The Hollywood Foreign Press Association has revealed the nominations for its annual Golden Globe film and TV awards – the next edition of which will be held in February 2017.

Some TV shows on the shortlists seem to have become permanent fixtures, notably Game of Thrones, Transparent and Veep. But there will also be stiff competition from a range of excellent new shows.

Westworld’s viewing figures improved as the debut season reached its climax

A key contender in the Best Television Series – Drama category is HBO’s Westworld, which also picked up nominations in two other categories. Created by husband-and-wife team Jonathan Nolan and Lisa Joy, the show has just finished its first season with an average of 1.8 million (same-day viewing). However, the most encouraging thing about the show is that its audience has been rising since episode five, with the finale achieving the show’s best ratings to date (2.2 million). All of which bodes well for the second, which is likely to air in 2018.

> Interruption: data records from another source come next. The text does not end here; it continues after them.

(** * ipyrad.analysis.pca : PCA of RAD-seq SNPs with imputation of missing data

    A shallow embedding of [src/ipyrad/analysis/pca.py].  The class [PCA]
    becomes a record of its attributes that is threaded through the methods;
    exceptions become the [Raise] case of a result type; [print] calls and
    calls to collaborators are recorded in an event log.

    Floating point values (coverage thresholds, principal coordinates,
    regression slopes, proportions) are idealised as rationals [Q]: every
    arithmetic operation below is the exact one.  Genotype codes are integers
    [Z], with [9] the code of a missing call. *)

From Stdlib Require Import ZArith QArith Qround Lqa Lia List String Bool DecimalString.
From stdpp Require Import base list strings gmap.
Import ListNotations.
Local Open Scope Z_scope.

(** ** Python values, exceptions and results *)

Module Py.

Inductive exn : Type :=
| IPyradError (msg : string)
| NotImplementedError (msg : string)
| AssertionError (msg : string)
| IndexError
| KeyError (key : string)
| ValueError
| TypeError
| AttributeError.

Inductive result (A : Type) : Type :=
| Ok (a : A)
| Raise (e : exn).
Arguments Ok {A} a.
Arguments Raise {A} e.

Definition bind {A B} (r : result A) (k : A -> result B) : result B :=
  match r with
  | Ok a => k a
  | Raise e => Raise e
  end.

(** The values an argument such as [impute_method] or [seed] can take. *)
Inductive value : Type :=
| PyNone
| PyBool (b : bool)
| PyInt (z : Z)
| PyStr (s : string).

(** [isinstance(v, int)]: [bool] is a subclass of [int]. *)
Definition isinstance_int (v : value) : bool :=
  match v with
  | PyBool _ | PyInt _ => true
  | _ => false
  end.

(** [v is False] *)
Definition is_False (v : value) : bool :=
  match v with
  | PyBool false => true
  | _ => false
  end.

(** [v == "sample"] *)
Definition eq_str (v : value) (s : string) : bool :=
  match v with
  | PyStr t => String.eqb t s
  | _ => false
  end.

(** The integer an int-like value stands for ([True] is 1, [False] is 0). *)
Definition int_of (v : value) : Z :=
  match v with
  | PyInt z => z
  | PyBool true => 1
  | _ => 0
  end.

(** ["{}".format(n)] for a natural number. *)
Definition str_of_nat (n : nat) : string :=
  NilEmpty.string_of_uint (Nat.to_uint n).

(** [s.endswith(suffix)] *)
Definition endswith (s suffix : string) : bool :=
  let n := String.length s in
  let k := String.length suffix in
  (k <=? n)%nat && String.eqb (String.substring (n - k) k s) suffix.

End Py.

(** [x ← c; k] runs [c] and stops at the first exception. *)
#[global] Instance result_ret : MRet Py.result := @Py.Ok.
#[global] Instance result_bind : MBind Py.result := fun A B k r => Py.bind r k.

(** ** numpy arrays

    A two dimensional array is the list of its rows.  Arrays produced by
    numpy are rectangular; [shape1] reads the number of columns off the first
    row. *)

Module Np.

Definition ndarray (A : Type) : Type := list (list A).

Also in the running is Netflix’s royal epic The Crown, which we discussed last week. Written by Peter Morgan, the show is up for Best Television Series – Drama as well as two acting gongs. It’s 10 years since Morgan received an Oscar nomination for The Queen, so perhaps now would be a fitting time for him to win a top award for his royal endeavours. With an IMDb score of 9.0 and superb reviews, it’s another incredibly strong contender.

Arguably the surprise package of the year has been another Netflix show, Stranger Things, which also finished its first season with an IMDb score of 9. Up for awards in two categories (including Best TV Drama), the show follows the disappearance of a young boy at the same time as the appearance of a girl with telekinetic powers.

The Duffer Brothers’ Stranger Things was one of the hits of the year

The show was created by the Duffer Brothers, who featured in this DQ feature on 1980s-inspired TV. Commenting on the Netflix relationship, Ross Duffer said: “They have been incredibly supportive of our vision from the very beginning, and they’ve placed so much trust in us. We also just love Netflix as a platform, because it allows people to watch the show at their own pace. This story is not necessarily intended to be watched over eight weeks. The hope is that people will get hooked and the crescendo will feel even more impactful when it’s watched over a relatively short period of time. We want the audience to feel like they’re watching an epic summer movie.”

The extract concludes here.